Write out all the data again, exactly as it stands.

[Collected data]
--- START ---

(* ===== verification/_CoqProject ===== *)
-Q . S2P
Prelude.v
Double.v
Shared.v
Ipc.v
Belt.v
SessionManager.v
Truck.v
Dispatcher.v
Express.v
Manager.v
Worker.v
Terminal.v
Config.v
Args.v
Master.v
Processes.v
Logic.v
Rules.v
Invariants.v
BeltProof.v
DockProof.v
ProcessProof.v
Safety.v
Fairness.v
Liveness.v
Shutdown.v
Signals.v
DockSection.v
Halt.v
Departure.v
Orchestra.v
Deployment.v
Contracts.v
ExpressContract.v
Console.v
Delivery.v
StaleSignals.v
Findings.v
Tests.v
(* ===== verification/Shared.v ===== *)
(** * The shared data of [src/include/Shared.h]

    Constants, flag enumerations, the records that make up the shared
    memory segment, and the audit trail of a package. *)

From S2P Require Import Prelude Double.

(** ** Capacity constraints and system limits *)

Definition MAX_WORKERS_PER_BELT : Z := 100.
Definition MAX_BELT_CAPACITY_K : Z := 10.
Definition MAX_BELT_WEIGHT_M : double := d_ofZ 1000.
Definition VOL_A : double := d_lit 19456 1000000.
Definition VOL_B : double := d_lit 46208 1000000.
Definition VOL_C : double := d_lit 99712 1000000.
Definition SHM_KEY_ID : Z := 1234.
Definition SEM_KEY_ID : Z := 5678.
Definition MSG_KEY_ID : Z := 9012.
Definition MAX_PACKAGE_HISTORY : Z := 6.
Definition MAX_USERS_SESSIONS : Z := 210.

(** [sizeof(username)]. *)
Definition USERNAME_SIZE : nat := 32.

(** ** Semaphore indices and signals *)

Inductive SemIndex := SEM_MUTEX_BELT | SEM_EMPTY_SLOTS | SEM_FULL_SLOTS | SEM_DOCK_MUTEX.

Inductive SignalType := SIGNAL_NONE | SIGNAL_DEPARTURE | SIGNAL_EXPRESS_LOAD | SIGNAL_END_WORK.

(** [static_cast<int>(type)]. *)
Definition signal_to_int (s : SignalType) : Z :=
  match s with
  | SIGNAL_NONE => 0 | SIGNAL_DEPARTURE => 1 | SIGNAL_EXPRESS_LOAD => 2 | SIGNAL_END_WORK => 3
  end.

(** [static_cast<SignalType>(command_id)]; the enumeration has no value
    outside [0..3], and converting one is undefined. *)
Definition signal_of_int (z : Z) : option SignalType :=
  if z =? 0 then Some SIGNAL_NONE
  else if z =? 1 then Some SIGNAL_DEPARTURE
  else if z =? 2 then Some SIGNAL_EXPRESS_LOAD
  else if z =? 3 then Some SIGNAL_END_WORK
  else None.

(** ** Flag enumerations

    The [enum class] masks are the integers of their underlying unsigned
    type; the operators cast to that type, work bitwise and cast back. *)

Definition cast_u (w z : Z) : Z := z mod 2 ^ w.
Definition mask_or (w lhs rhs : Z) : Z := cast_u w (Z.lor (cast_u w lhs) (cast_u w rhs)).
Definition mask_and (w lhs rhs : Z) : Z := cast_u w (Z.land (cast_u w lhs) (cast_u w rhs)).
Definition mask_hasFlag (w value flag : Z) : bool :=
  negb (Z.land (cast_u w value) (cast_u w flag) =? 0).

Module PackageType.
Definition t : Type := Z.
Definition None : t := 0.
Definition TypeA : t := 1.
Definition TypeB : t := 2.
Definition TypeC : t := 4.
Definition All : t := 7.
Definition or : t -> t -> t := mask_or 8.
Definition and : t -> t -> t := mask_and 8.
Definition hasFlag : t -> t -> bool := mask_hasFlag 8.
End PackageType.

Module UserRole.
Definition t : Type := Z.
Definition None : t := 0.
Definition Viewer : t := 1.
Definition Operator : t := 2.
Definition OrgAdmin : t := 4.
Definition SysAdmin : t := 8.
Definition All : t := 15.
Definition or : t -> t -> t := mask_or 16.
Definition and : t -> t -> t := mask_and 16.
Definition hasFlag : t -> t -> bool := mask_hasFlag 16.
End UserRole.

Module PackageStatus.
Definition t : Type := Z.
Definition Normal : t := 0.
Definition Express : t := 1.
Definition Loaded : t := 2.
Definition or : t -> t -> t := mask_or 8.
Definition and : t -> t -> t := mask_and 8.
Definition hasFlag : t -> t -> bool := mask_hasFlag 8.
End PackageStatus.

Module ActionType.
Definition t : Type := Z.
Definition None : t := 0.
Definition Created : t := 1.
Definition PlacedOnBelt : t := 2.
Definition PickedUp : t := 4.
Definition LoadedToTruck : t := 8.
Definition ByWorker : t := 16.
Definition ByExpress : t := 32.
Definition ByTruck : t := 64.
Definition Forced : t := 128.
Definition or : t -> t -> t := mask_or 8.
Definition and : t -> t -> t := mask_and 8.
Definition hasFlag : t -> t -> bool := mask_hasFlag 8.
End ActionType.

(** ** Records *)

Record ActionRecord := mkActionRecord {
  ar_type : ActionType.t;
  ar_actor_pid : Z;
  ar_timestamp : Z }.

Record Package := mkPackage {
  id : Z;
  creator_pid : Z;
  editor_pid : Z;
  type : PackageType.t;
  status : PackageStatus.t;
  weight : double;
  volume : double;
  created_at : Z;
  updated_at : Z;
  history : list ActionRecord;
  history_count : Z }.

Record UserSession := mkUserSession {
  active : bool;
  username : list ascii;
  session_pid : Z;
  role : UserRole.t;
  orgId : Z;
  max_processes : Z;
  current_processes : Z }.

(** A local helper that no other source uses. *)
Record UserContext := mkUserContext { uc_username : string; uc_role : UserRole.t; uc_orgId : Z }.

Definition UserContext_default : UserContext := mkUserContext "anonymous" UserRole.None 0.

Record TruckState := mkTruckState {
  is_present : bool;
  truck_id : Z;
  current_load : Z;
  max_load : Z;
  current_volume : double;
  current_weight : double;
  max_weight : double;
  max_volume : double }.

Record SharedState := mkSharedState {
  belt : list Package;
  head : Z;
  tail : Z;
  current_workers_count : Z;
  current_items_count : Z;
  current_belt_weight : double;
  running : bool;
  trucks_completed : Z;
  total_packages_created : Z;
  force_truck_departure : bool;
  p4_load_command : bool;
  users : list UserSession;
  dock_truck : TruckState }.

Record CommandMessage := mkCommandMessage {
  mtype : Z;
  command_id : Z }.

(** ** Zero-filled values, as left by [memset(..., 0, ...)] *)

Definition NUL : ascii := ascii_of_nat 0.
Definition zero_ActionRecord : ActionRecord := mkActionRecord 0 0 0.
Definition zero_Package : Package :=
  mkPackage 0 0 0 0 0 d_zero d_zero 0 0 (replicate (Z.to_nat MAX_PACKAGE_HISTORY) zero_ActionRecord) 0.
Definition zero_UserSession : UserSession :=
  mkUserSession false (replicate USERNAME_SIZE NUL) 0 0 0 0 0.
Definition zero_TruckState : TruckState :=
  mkTruckState false 0 0 0 d_zero d_zero d_zero d_zero.
Definition zero_SharedState : SharedState :=
  mkSharedState (replicate (Z.to_nat MAX_BELT_CAPACITY_K) zero_Package) 0 0 0 0 d_zero false 0 0 false false
    (replicate (Z.to_nat MAX_USERS_SESSIONS) zero_UserSession) zero_TruckState.

(** ** Field assignments *)

Definition set_id (v : Z) (p : Package) : Package :=
  mkPackage v (creator_pid p) (editor_pid p) (type p) (status p) (weight p) (volume p)
    (created_at p) (updated_at p) (history p) (history_count p).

--- END ---

▸ **Answer to this exercise**
(* ===== verification/_CoqProject ===== *)
-Q . S2P
Prelude.v
Double.v
Shared.v
Ipc.v
Belt.v
SessionManager.v
Truck.v
Dispatcher.v
Express.v
Manager.v
Worker.v
Terminal.v
Config.v
Args.v
Master.v
Processes.v
Logic.v
Rules.v
Invariants.v
BeltProof.v
DockProof.v
ProcessProof.v
Safety.v
Fairness.v
Liveness.v
Shutdown.v
Signals.v
DockSection.v
Halt.v
Departure.v
Orchestra.v
Deployment.v
Contracts.v
ExpressContract.v
Console.v
Delivery.v
StaleSignals.v
Findings.v
Tests.v
(* ===== verification/Shared.v ===== *)
(** * The shared data of [src/include/Shared.h]

    Constants, flag enumerations, the records that make up the shared
    memory segment, and the audit trail of a package. *)

From S2P Require Import Prelude Double.

(** ** Capacity constraints and system limits *)

Definition MAX_WORKERS_PER_BELT : Z := 100.
Definition MAX_BELT_CAPACITY_K : Z := 10.
Definition MAX_BELT_WEIGHT_M : double := d_ofZ 1000.
Definition VOL_A : double := d_lit 19456 1000000.
Definition VOL_B : double := d_lit 46208 1000000.
Definition VOL_C : double := d_lit 99712 1000000.
Definition SHM_KEY_ID : Z := 1234.
Definition SEM_KEY_ID : Z := 5678.
Definition MSG_KEY_ID : Z := 9012.
Definition MAX_PACKAGE_HISTORY : Z := 6.
Definition MAX_USERS_SESSIONS : Z := 210.

(** [sizeof(username)]. *)
Definition USERNAME_SIZE : nat := 32.

(** ** Semaphore indices and signals *)

Inductive SemIndex := SEM_MUTEX_BELT | SEM_EMPTY_SLOTS | SEM_FULL_SLOTS | SEM_DOCK_MUTEX.

Inductive SignalType := SIGNAL_NONE | SIGNAL_DEPARTURE | SIGNAL_EXPRESS_LOAD | SIGNAL_END_WORK.

(** [static_cast<int>(type)]. *)
Definition signal_to_int (s : SignalType) : Z :=
  match s with
  | SIGNAL_NONE => 0 | SIGNAL_DEPARTURE => 1 | SIGNAL_EXPRESS_LOAD => 2 | SIGNAL_END_WORK => 3
  end.

(** [static_cast<SignalType>(command_id)]; the enumeration has no value
    outside [0..3], and converting one is undefined. *)
Definition signal_of_int (z : Z) : option SignalType :=
  if z =? 0 then Some SIGNAL_NONE
  else if z =? 1 then Some SIGNAL_DEPARTURE
  else if z =? 2 then Some SIGNAL_EXPRESS_LOAD
  else if z =? 3 then Some SIGNAL_END_WORK
  else None.

(** ** Flag enumerations

    The [enum class] masks are the integers of their underlying unsigned
    type; the operators cast to that type, work bitwise and cast back. *)

Definition cast_u (w z : Z) : Z := z mod 2 ^ w.
Definition mask_or (w lhs rhs : Z) : Z := cast_u w (Z.lor (cast_u w lhs) (cast_u w rhs)).
Definition mask_and (w lhs rhs : Z) : Z := cast_u w (Z.land (cast_u w lhs) (cast_u w rhs)).
Definition mask_hasFlag (w value flag : Z) : bool :=
  negb (Z.land (cast_u w value) (cast_u w flag) =? 0).

Module PackageType.
Definition t : Type := Z.
Definition None : t := 0.
Definition TypeA : t := 1.
Definition TypeB : t := 2.
Definition TypeC : t := 4.
Definition All : t := 7.
Definition or : t -> t -> t := mask_or 8.
Definition and : t -> t -> t := mask_and 8.
Definition hasFlag : t -> t -> bool := mask_hasFlag 8.
End PackageType.

Module UserRole.
Definition t : Type := Z.
Definition None : t := 0.
Definition Viewer : t := 1.
Definition Operator : t := 2.
Definition OrgAdmin : t := 4.
Definition SysAdmin : t := 8.
Definition All : t := 15.
Definition or : t -> t -> t := mask_or 16.
Definition and : t -> t -> t := mask_and 16.
Definition hasFlag : t -> t -> bool := mask_hasFlag 16.
End UserRole.

Module PackageStatus.
Definition t : Type := Z.
Definition Normal : t := 0.
Definition Express : t := 1.
Definition Loaded : t := 2.
Definition or : t -> t -> t := mask_or 8.
Definition and : t -> t -> t := mask_and 8.
Definition hasFlag : t -> t -> bool := mask_hasFlag 8.
End PackageStatus.

Module ActionType.
Definition t : Type := Z.
Definition None : t := 0.
Definition Created : t := 1.
Definition PlacedOnBelt : t := 2.
Definition PickedUp : t := 4.
Definition LoadedToTruck : t := 8.
Definition ByWorker : t := 16.
Definition ByExpress : t := 32.
Definition ByTruck : t := 64.
Definition Forced : t := 128.
Definition or : t -> t -> t := mask_or 8.
Definition and : t -> t -> t := mask_and 8.
Definition hasFlag : t -> t -> bool := mask_hasFlag 8.
End ActionType.

(** ** Records *)

Record ActionRecord := mkActionRecord {
  ar_type : ActionType.t;
  ar_actor_pid : Z;
  ar_timestamp : Z }.

Record Package := mkPackage {
  id : Z;
  creator_pid : Z;
  editor_pid : Z;
  type : PackageType.t;
  status : PackageStatus.t;
  weight : double;
  volume : double;
  created_at : Z;
  updated_at : Z;
  history : list ActionRecord;
  history_count : Z }.

Record UserSession := mkUserSession {
  active : bool;
  username : list ascii;
  session_pid : Z;
  role : UserRole.t;
  orgId : Z;
  max_processes : Z;
  current_processes : Z }.

(** A local helper that no other source uses. *)
Record UserContext := mkUserContext { uc_username : string; uc_role : UserRole.t; uc_orgId : Z }.

Definition UserContext_default : UserContext := mkUserContext "anonymous" UserRole.None 0.

Record TruckState := mkTruckState {
  is_present : bool;
  truck_id : Z;
  current_load : Z;
  max_load : Z;
  current_volume : double;
  current_weight : double;
  max_weight : double;
  max_volume : double }.

Record SharedState := mkSharedState {
  belt : list Package;
  head : Z;
  tail : Z;
  current_workers_count : Z;
  current_items_count : Z;
  current_belt_weight : double;
  running : bool;
  trucks_completed : Z;
  total_packages_created : Z;
  force_truck_departure : bool;
  p4_load_command : bool;
  users : list UserSession;
  dock_truck : TruckState }.

Record CommandMessage := mkCommandMessage {
  mtype : Z;
  command_id : Z }.

(** ** Zero-filled values, as left by [memset(..., 0, ...)] *)

Definition NUL : ascii := ascii_of_nat 0.
Definition zero_ActionRecord : ActionRecord := mkActionRecord 0 0 0.
Definition zero_Package : Package :=
  mkPackage 0 0 0 0 0 d_zero d_zero 0 0 (replicate (Z.to_nat MAX_PACKAGE_HISTORY) zero_ActionRecord) 0.
Definition zero_UserSession : UserSession :=
  mkUserSession false (replicate USERNAME_SIZE NUL) 0 0 0 0 0.
Definition zero_TruckState : TruckState :=
  mkTruckState false 0 0 0 d_zero d_zero d_zero d_zero.
Definition zero_SharedState : SharedState :=
  mkSharedState (replicate (Z.to_nat MAX_BELT_CAPACITY_K) zero_Package) 0 0 0 0 d_zero false 0 0 false false
    (replicate (Z.to_nat MAX_USERS_SESSIONS) zero_UserSession) zero_TruckState.

(** ** Field assignments *)

Definition set_id (v : Z) (p : Package) : Package :=
  mkPackage v (creator_pid p) (editor_pid p) (type p) (status p) (weight p) (volume p)
    (created_at p) (updated_at p) (history p) (history_count p).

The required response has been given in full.